Shopping Seville By Jen Karetnick February 26, 2006
Forget the orange trees. They may smell good, look pretty and yield some tasty marmalade, but in the end Seville is all about shoes. Indeed, it's the number one reason for any self-respecting Imelda Marcos to visit this ancient, Moor-designed city. The shops are innumerable, the styles completely contemporary and the prices extraordinary reasonable. Fashionable hoofers will especially want to check out the leather boots in the boutiques along and between Calle Sierpa and Velázques Tetuán.
Seville is an eminently walkable city, so you don't have to sacrifice quality to be near the tempting array of innovative sandals, flats and pumps. Which means you might as well stay at the Moorish-influenced Hotel Alfonso XIII, the finest lodgings in the city. It's about a ten-minute stroll from the goods. For more modern digs, check out Hotel Casa Romano, a brand-new, four-star boutique hotel smack in the center of the city.

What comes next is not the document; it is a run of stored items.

Lemma has_proxy_same sum : has_proxy_listener (rename_summary f sum) = has_proxy_listener sum.
Proof. unfold has_proxy_listener. cbn. induction (sm_listeners sum) as [|l ls IH]; cbn; [done|by rewrite IH]. Qed.

Lemma filter_map_fst (l : list (string * ClassCounters)) :
  List.filter (λ r, 0 <? total r.2) (map_fst f <$> l) = map_fst f <$> List.filter (λ r, 0 <? total r.2) l.
Proof. induction l as [|r l IH]; cbn; [done|]. destruct (0 <? total r.2); cbn; by rewrite IH. Qed.

Section page.
Context (s : Snapshot f64).
Abbreviation s' := (rename_snapshot f s).

Lemma proxying_same sum ups :
  let sec := proxying_section s' (rename_summary f sum) (rename_upstream f <$> ups) in
  same_markup sec (proxying_section s sum ups) ∧ nonempty sec = nonempty (proxying_section s sum ups).
Proof.
  cbv zeta. unfold proxying_section. rewrite has_proxy_same.
  replace (match rename_upstream f <$> ups with [] => false | _ => true end)
    with (match ups with [] => false | _ => true end) by by destruct ups.
  cbv zeta. destruct (negb _); [done|]. split; [|reflexivity]. same.
Qed.

Lemma network_same : network_section s' = network_section s.
Proof. reflexivity. Qed.

Lemma security_extra_same : security_extra_section s' = security_extra_section s.
Proof. reflexivity. Qed.

Lemma compression_same : compression_section s' = compression_section s.
Proof. reflexivity. Qed.

Lemma backends_same : backends_section s' = backends_section s.
Proof. reflexivity. Qed.

Lemma class_row_nonempty (r : string * ClassCounters) : nonempty (class_row r.1 r.2) = true.
Proof. unfold class_row. reflexivity. Qed.

Lemma rows_same (l : list (string * ClassCounters)) :
  let rows := concat_map (λ r, class_row r.1 r.2) (map_fst f <$> l) in
  same_markup rows (concat_map (λ r, class_row r.1 r.2) l) ∧
  nonempty rows = nonempty (concat_map (λ r, class_row r.1 r.2) l).
Proof.
  split; [apply (concat_map_same (λ r, class_row r.1 r.2) (map_fst f)), class_row_same|].
  rewrite !concat_map_nonempty by apply class_row_nonempty. by destruct l.
Qed.

Lemma breakdown_same :
  same_markup (breakdown_section s') (breakdown_section s) ∧
  nonempty (breakdown_section s') = nonempty (breakdown_section s).
Proof.
  unfold breakdown_section. change (s_by_handler s') with (map_fst f <$> s_by_handler s).
  change (s_by_vhost s') with (map_fst f <$> s_by_vhost s). rewrite filter_map_fst. cbv zeta.
  destruct (rows_same (List.filter (λ r, 0 <? total r.2) (s_by_handler s))) as [Hh Eh].
  destruct (rows_same (s_by_vhost s)) as [Hv Ev]. rewrite Eh, Ev.
  destruct (_ && _); [done|]. split; [|reflexivity]. unfold breakdown_table. same.
Qed.

End page.

(** C40: no name that a configuration, a certificate or an upstream brings to
    the page, the location path of the page itself excepted, changes its
    markup: replacing all of them by any other texts leaves a browser with the
    same tags and attributes, and all that stands between a [<] and the next
    [>] as it was, the values of the attributes included. *)
Theorem names_write_no_markup s sum certs ups matched_prefix now pid :
  markup (page (rename_snapshot f s) (rename_summary f sum) (rename_cert f <$> certs) (rename_upstream f <$> ups)
            matched_prefix now pid) =
  markup (page s sum certs ups matched_prefix now pid).
Proof.
  assert (same_markup (page (rename_snapshot f s) (rename_summary f sum) (rename_cert f <$> certs)
    (rename_upstream f <$> ups) matched_prefix now pid) (page s sum certs ups matched_prefix now pid)) as [Hs Hv];
    [|unfold markup; by rewrite Hs, Hv].
  destruct (proxying_same s sum ups) as [Hp Ep]. destruct (breakdown_same s) as [Hb Eb].
  unfold page, sidebar, traffic, sections. cbv zeta. rewrite network_same, security_extra_same, compression_same, backends_same, Ep, Eb.
  change (sm_listeners (rename_summary f sum)) with (rename_listener f <$> sm_listeners sum).
  change (sm_vhosts (rename_summary f sum)) with (rename_vhost f <$> sm_vhosts sum).
  change (sm_auth (rename_summary f sum)) with (rename_auth f <$> sm_auth sum).
  replace (match rename_auth f <$> sm_auth sum with Some _ => true | None => false end)
    with (match sm_auth sum with Some _ => true | None => false end) by by destruct (sm_auth sum).
  same.
Qed.

End same.

(** * Numbers and dates *)

Lemma pretty_N_go_app x s : pretty_N_go x s = pretty_N_go x "" +:+ s.
Proof.
  revert s. induction (N.lt_wf_0 x) as [x _ IH]. intros s. destruct (decide (0 < x)) as [Hx|Hx].
  - rewrite !(pretty_N_go_step x) by done. assert (x `div` 10 < x) as Hd by (apply N.div_lt; lia).
    rewrite (IH _ Hd (String _ s)), (IH _ Hd (String _ "")), str_app_assoc. done.
  - assert (x = 0) as -> by lia. done.
Qed.

Lemma dec_step n : 10 ≤ n → dec n = dec (n / 10) +:+ String (pretty_N_char (n mod 10)) "".
Proof.
  intros Hn. assert (0 < n / 10) by (apply N.div_str_pos; lia).
  rewrite !dec_pos by lia. rewrite pretty_N_go_step by lia. apply pretty_N_go_app.
Qed.

(** The digits from the last on. *)
Definition digits (n : N) : list ascii := rev (String.list_ascii_of_string (dec n)).

Lemma list_ascii_app a b :
  String.list_ascii_of_string (a +:+ b) = String.list_ascii_of_string a ++ String.list_ascii_of_string b.
Proof.
  induction a as [|c a IH]; [done|]. change (String c a +:+ b) with (String c (a +:+ b)). cbn. by rewrite IH.
Qed.

Lemma length_list_ascii s : length (String.list_ascii_of_string s) = String.length s.
Proof. induction s as [|c s IH]; cbn; [done|by rewrite IH]. Qed.

Lemma string_of_list_app a b :
  String.string_of_list_ascii (a ++ b) = String.string_of_list_ascii a +:+ String.string_of_list_ascii b.
Proof. induction a as [|c a IH]; [done|]. cbn. rewrite IH. done. Qed.

Lemma digits_step n : 10 ≤ n → digits n = pretty_N_char (n mod 10) :: digits (n / 10).
Proof. intros Hn. unfold digits. rewrite dec_step by done. by rewrite list_ascii_app, rev_app_distr. Qed.

Lemma group_digits_shift i l : (0 < i)%nat → group_digits (3 + i) l = group_digits i l.
Proof.
  revert i. induction l as [|c l IH]; intros i Hi; [done|]. cbn [group_digits].
  replace (S (3 + i)) with (3 + S i)%nat by lia. rewrite (IH (S i)) by lia. f_equal.
  replace (3 + i)%nat with (i + 1 * 3)%nat by lia. rewrite Nat.Div0.mod_add.
  replace (0 <? i + 1 * 3)%nat with (0 <? i)%nat; [done|]. destruct i; [lia|done].
Qed.

Lemma digits_nonempty n : digits n ≠ [].
Proof.
  unfold digits. destruct (dec_cons n) as (c & r & ->). cbn. intros E%(f_equal length). rewrite length_app in E. cbn in E. lia.
Qed.

(** The counts are printed in full: a number under a thousand as its digits, a
    larger one as the thousands, a comma and three digits. *)
Theorem fmt_num_groups n :
  (n < 1000 → fmt_num n = dec n) ∧
  (1000 ≤ n → fmt_num n = fmt_num (n / 1000) +:+ "," +:+
     String (pretty_N_char (n / 100 mod 10)) (String (pretty_N_char (n / 10 mod 10)) (String (pretty_N_char (n mod 10)) ""))).
Proof.
  split; intros Hn.
  - unfold fmt_num. assert (length (rev (String.list_ascii_of_string (dec n))) ≤ 3)%nat as Hl.
    { rewrite length_rev, length_list_ascii. apply (dec_length 3); lia. }
    rewrite <- (String.string_of_list_ascii_of_string (dec n)) at 2. f_equal.
    rewrite <- (rev_involutive (String.list_ascii_of_string (dec n))) at 2. f_equal.
    destruct (rev _) as [|a [|b [|c [|]]]]; cbn in Hl; try done; lia.
  - unfold fmt_num. fold (digits n) (digits (n / 1000)).
    assert (100 ≤ n / 10) as H1 by (apply N.div_le_lower_bound; lia).
    assert (10 ≤ n / 10 / 10) as H2 by (apply N.div_le_lower_bound; lia).
    rewrite (digits_step n), (digits_step (n / 10)), (digits_step (n / 10 / 10)) by lia.
    rewrite !N.Div0.div_div. change (10 * 10) with 100. change (100 * 10) with 1000.
    pose proof (digits_nonempty (n / 1000)) as Hne. destruct (digits (n / 1000)) as [|c r]; [done|].
    cbn [group_digits Nat.ltb Nat.leb Nat.modulo Nat.divmod Nat.sub andb Nat.eqb app fst snd].
    rewrite (group_digits_shift 1) by lia. cbn [rev app]. rewrite <- !(assoc_L (++)). cbn [app].
    rewrite string_of_list_app. cbn [String.string_of_list_ascii]. rewrite string_of_list_app. cbn [String.string_of_list_ascii].
    by rewrite str_app_assoc.
Qed.

(** The dates shown are those of the calendar, counted day by day from the
    epoch, with the time of the day. *)
Theorem fmt_unix_ts_calendar ts :
  (0 < ts)%Z →
  let '(y, m, d) := Nat.iter (Z.to_nat (ts / 86400)) Calendar.next_day (1970, 1, 1)%Z in
  fmt_unix_ts ts = Calendar.pad 4 y +:+ "-" +:+ Calendar.pad 2 m +:+ "-" +:+ Calendar.pad 2 d +:+ " " +:+
    Calendar.pad 2 (ts mod 86400 / 3600) +:+ ":" +:+ Calendar.pad 2 (ts mod 3600 / 60) +:+ " UTC".
Proof.
  intros Ht. assert (0 <= ts / 86400)%Z as Hd by (apply Z.div_pos; lia).
  destruct (Calendar.civil_march (Z.to_nat (ts / 86400))) as (era & yoe & doy & He & Hy & Hdoy & En & ->).
  rewrite Z2Nat.id in En by done. pose proof (Calendar.doe_bounds yoe doy Hy Hdoy) as Hb.
  unfold Calendar.march_date, fmt_unix_ts. destruct (Z.leb_spec ts 0); [lia|].
  rewrite (Z.quot_div_nonneg ts 86400), (Z.rem_mod_nonneg ts 86400), En by lia.
  set (doe := (365 * yoe + yoe / 4 - yoe / 100 + doy)%Z) in *.
  replace (era * 146097 + doe - 719468 + 719468)%Z with (era * 146097 + doe)%Z by lia.
  destruct (Z.leb_spec 0 (era * 146097 + doe)); [|lia].
  replace ((era * 146097 + doe) `quot` 146097)%Z with era by Calendar.div_lia.
  replace (era * 146097 + doe - era * 146097)%Z with doe by lia.
  rewrite !Z.quot_div_nonneg by Calendar.div_lia. rewrite (Calendar.yoe_recovered yoe doy doe) by done.
  replace (doe - (365 * yoe + yoe / 4 - yoe / 100))%Z with doy by lia.
  replace ((ts mod 86400) mod 3600)%Z with (ts mod 3600)%Z by Calendar.div_lia. reflexivity.
Qed.

(** * Answers *)

Section answers.
Context {f64 : Type} `{!Floats f64} `{HttpLaws} `{!HttpTextLaws}.
Context (to_string : Json f64 → string) (icon_svg favicon_svg : string).
Context (rate : N → N → f64) (cpu_pct_from_hp : N → option f64) (iter_map : gmap string N → list (string * N)).
Context (names : ∀ k, k ∈ ["Content-Type"; "Cache-Control"; "Content-Length"; "ETag"] → is_Some (hn_from_bytes k)).

Abbreviation handle := (handle to_string icon_svg favicon_svg rate cpu_pct_from_hp iter_map).

Lemma visible_value v : str_all visible v = true → is_Some (hv_from_str v).
Proof. intros (x & -> & _)%hv_from_str_visible. by eexists. Qed.

Lemma typed_answer v body :
  str_all visible v = true → ∃ r, Errors.build 200 [("Content-Type", v)] body = Some r ∧ resp_status r = 200 ∧ resp_body r = Full body.
Proof.
  intros Hv. destruct (Errors.build_is_Some 200 [("Content-Type", v)] body) as [r Hr]; [done| |].
  { intros k v' Hin. assert (k = "Content-Type" ∧ v' = v) as [-> ->] by set_solver.
    split; [apply names; set_solver|by apply visible_value]. }
  exists r. pose proof (Errors.build_inv _ _ _ _ Hr) as (? & ? & _). done.
Qed.

Lemma etag_visible n : str_all visible (String QUOTE (dec n +:+ String QUOTE "")) = true.
Proof.
  cbn [str_all]. rewrite str_all_app, (str_all_impl is_digit visible); [done| |apply dec_digits].
  intros c [?%N.leb_le ?%N.leb_le]%andb_true_iff. unfold visible. apply orb_true_iff. left. apply andb_true_iff.
  split; apply N.leb_le; lia.
Qed.

Lemma asset_answer asset inm : ∃ r, serve_cached_asset asset "image/svg+xml" inm = Some r ∧
  ((inm = Some (String QUOTE (dec (str_len asset) +:+ String QUOTE "")) ∧ resp_status r = 304 ∧ resp_body r = Full "") ∨
   resp_status r = 200 ∧ resp_body r = Full asset).
Proof.
  unfold serve_cached_asset. cbv zeta. case_bool_decide as E.
  - edestruct Errors.build_is_Some as [r Hr]; [..|exists r; split; [exact Hr|]]; [done| |].
    + intros k v Hin. apply list_elem_of_singleton in Hin as [= -> ->]. split; [apply names; set_solver|].
      apply visible_value, etag_visible.
    + left. apply Errors.build_inv in Hr as (? & ? & _). done.
  - edestruct Errors.build_is_Some as [r Hr]; [..|exists r; split; [exact Hr|]]; [done| |].
    + intros k v Hin. split; [apply names; set_solver|]. rewrite !elem_of_cons in Hin.
      destruct Hin as [[= -> ->]|[[= -> ->]|[[= -> ->]|[[= -> ->]|[]%elem_of_nil]]]].
      * by apply visible_value. * by apply visible_value.
      * apply hv_from_str_digits, dec_digits. * apply visible_value, etag_visible.
    + right. apply Errors.build_inv in Hr as (? & ? & _). done.
Qed.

As for nutrition, the city's wide variety of tapas bars can keep even the most lackadaisical shopper going. But one word of advice: Siesta. It's strictly observed here between the hours of 2:00 and 5:00 p.m. If you couldn't tear yourself away from the last boutique on Sierpa in time, don't worry. Just head to the nearby Horno de San Buenaventura on Avenida de la Constitución, one of the rare cafés that stays open, and refuel for a new round of cobblestone-tapping.